Las
flores del argelino
Es
domingo por la mañana, las diez, en el cruce de las calles Jacob y Bonaparte,
en el barrio de Saint-Germain-des-Prés, hace diez días.
Un
joven que viene del mercado de Buci avanza hacia este cruce. Tiene veinte años,
viste miserablemente, y empuja una carretilla llena de flores: es un joven
argelino, que vende flores a escondidas, como vive.
Avanza
hacia el cruce Jacob-Bonaparte, menos vigilado que el mercado, y se detiene
allí, aunque bastante inquieto.
Tiene
razón.
No
hace aún diez minutos que está allí –no ha tenido tiempo de vender ni un solo
ramo- cuando dos señores “de civil” se le acercan.
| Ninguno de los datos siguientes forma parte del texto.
Lemma elem_of_set_insert i j l : (forall k, k ∈ l -> option_name k = option_name i -> k = i) -> j ∈ set_insert i l <-> j = i \/ j ∈ l.
Proof.
  induction l as [|k l IH]; intros Hn; cbn [set_insert]; [by rewrite elem_of_cons|].
  destruct (less_name i k) eqn:E1; [by rewrite elem_of_cons|]. destruct (less_name k i) eqn:E2.
  - rewrite !elem_of_cons, IH; [tauto|]. intros k' Hk'. apply Hn. by apply elem_of_cons; right.
  - assert (k = i) as -> by (apply Hn; [by apply elem_of_cons; left|by apply less_name_total]). rewrite elem_of_cons. tauto.
Qed.

(** An option is in a category. *)
Definition listed (m : list (Z * list nat)) (c : Z) (i : nat) : Prop := exists l, (c, l) ∈ m /\ i ∈ l.

Lemma listed_cons d l m c i : listed ((d, l) :: m) c i <-> (c = d /\ i ∈ l) \/ listed m c i.
Proof.
  unfold listed. split.
  - intros (l' & Hl & Hi). apply elem_of_cons in Hl as [[= -> ->]|Hl]; [by left|by right; exists l'].
  - intros [[-> Hi]|(l' & Hl & Hi)]; [exists l; split; [by apply elem_of_cons; left|done]|exists l'; split; [by apply elem_of_cons; right|done]].
Qed.

Lemma listed_insert c i m d j : (forall e k, listed m e k -> option_name k = option_name i -> k = i) ->
  listed (category_insert c i m) d j <-> (d = c /\ j = i) \/ listed m d j.
Proof.
  induction m as [|[e l] m IH]; intros Hn; cbn [category_insert].
  - rewrite listed_cons, list_elem_of_singleton. tauto.
  - assert (forall e k, listed m e k -> option_name k = option_name i -> k = i) as Hm by (intros e' k Hk; apply (Hn e'); by rewrite listed_cons; right).
    destruct (c <? e); [rewrite (listed_cons c), list_elem_of_singleton; tauto|]. destruct (Z.eqb_spec c e) as [->|Hne].
    + rewrite !listed_cons, elem_of_set_insert; [tauto|]. intros k Hk. apply (Hn e). rewrite listed_cons. by left.
    + rewrite !listed_cons, (IH Hm). tauto.
Qed.

(** Aliases lead to an option that is not one, and names are different. *)
Record options_ok : Prop := {
  aliases_end : forall i, (i < length os)%nat -> exists j, original_of (length os) i = Ok j;
  names_distinct : forall i j, (i < length os)%nat -> (j < length os)%nat -> option_name i = option_name j -> i = j
}.

Lemma resolve_original fuel i j : original_of fuel i = Ok j -> exists o, resolve fuel os i = Ok o /\ os !! j = Some o.
Proof.
  revert i. induction fuel as [|fuel IH]; intros i; cbn [original_of resolve]; unfold get_option; destruct (os !! i) as [o|] eqn:E; cbn [obind]; try done;
    destruct (class_ o) eqn:Ec; try done; try (intros [= <-]; by exists o); apply IH.
Qed.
Vienen de la Calle
Bonaparte.
Van
a la caza.
Nariz
al viento, husmeando el aire de este hermoso domingo soleado, prometedor de
irregularidades, como otras especies, el perdigón, van directo hacia la presa.
-
¿Papeles?
No
tiene papeles de autorización para entregarse al comercio de flores.
Así,
pues, uno de los dos señores se acerca a la carretilla, desliza debajo su puño
cerrado y –eh!, ¡qué fuerte es!- de un solo puñetazo vuelca todo el contenido.
El
cruce se inunda de las primeras flores de la primavera (argelina).
Ni
Eisenstein, ni nadie, están ahí, para captar la imagen de las flores por el
suelo que mira el joven argelino de veinte años, escoltado a uno y otro lado
por los representantes del orden francés. Los primeros coches que transitan por
allí, y esto no puede impedirse, evitan destrozar las flores, esquivándolas
instintivamente mediante un rodeo.
Nadie
en la calle, excepto, sí, una mujer, una sola:
-
¡Bravo!, señores –exclama-. Ven ustedes,
si se hiciera eso cada vez, nos
libraríamos pronto de esta chusma. ¡Bravo!
Pero
viene del mercado otra mujer, que iba tras ella, mira, tanto las flores como al
joven criminal que las vendía, y a la mujer jubilada, y a los dos señores. Y sin decir palabra, se
inclina, recoge unas flores, se acerca al joven argelino, y le paga. Después de
ella, llega otra mujer, recoge y paga. Después de ésta, llegan otras cuatro
mujeres, se inclinan, recogen y pagan. Quince mujeres. Siempre es silencio.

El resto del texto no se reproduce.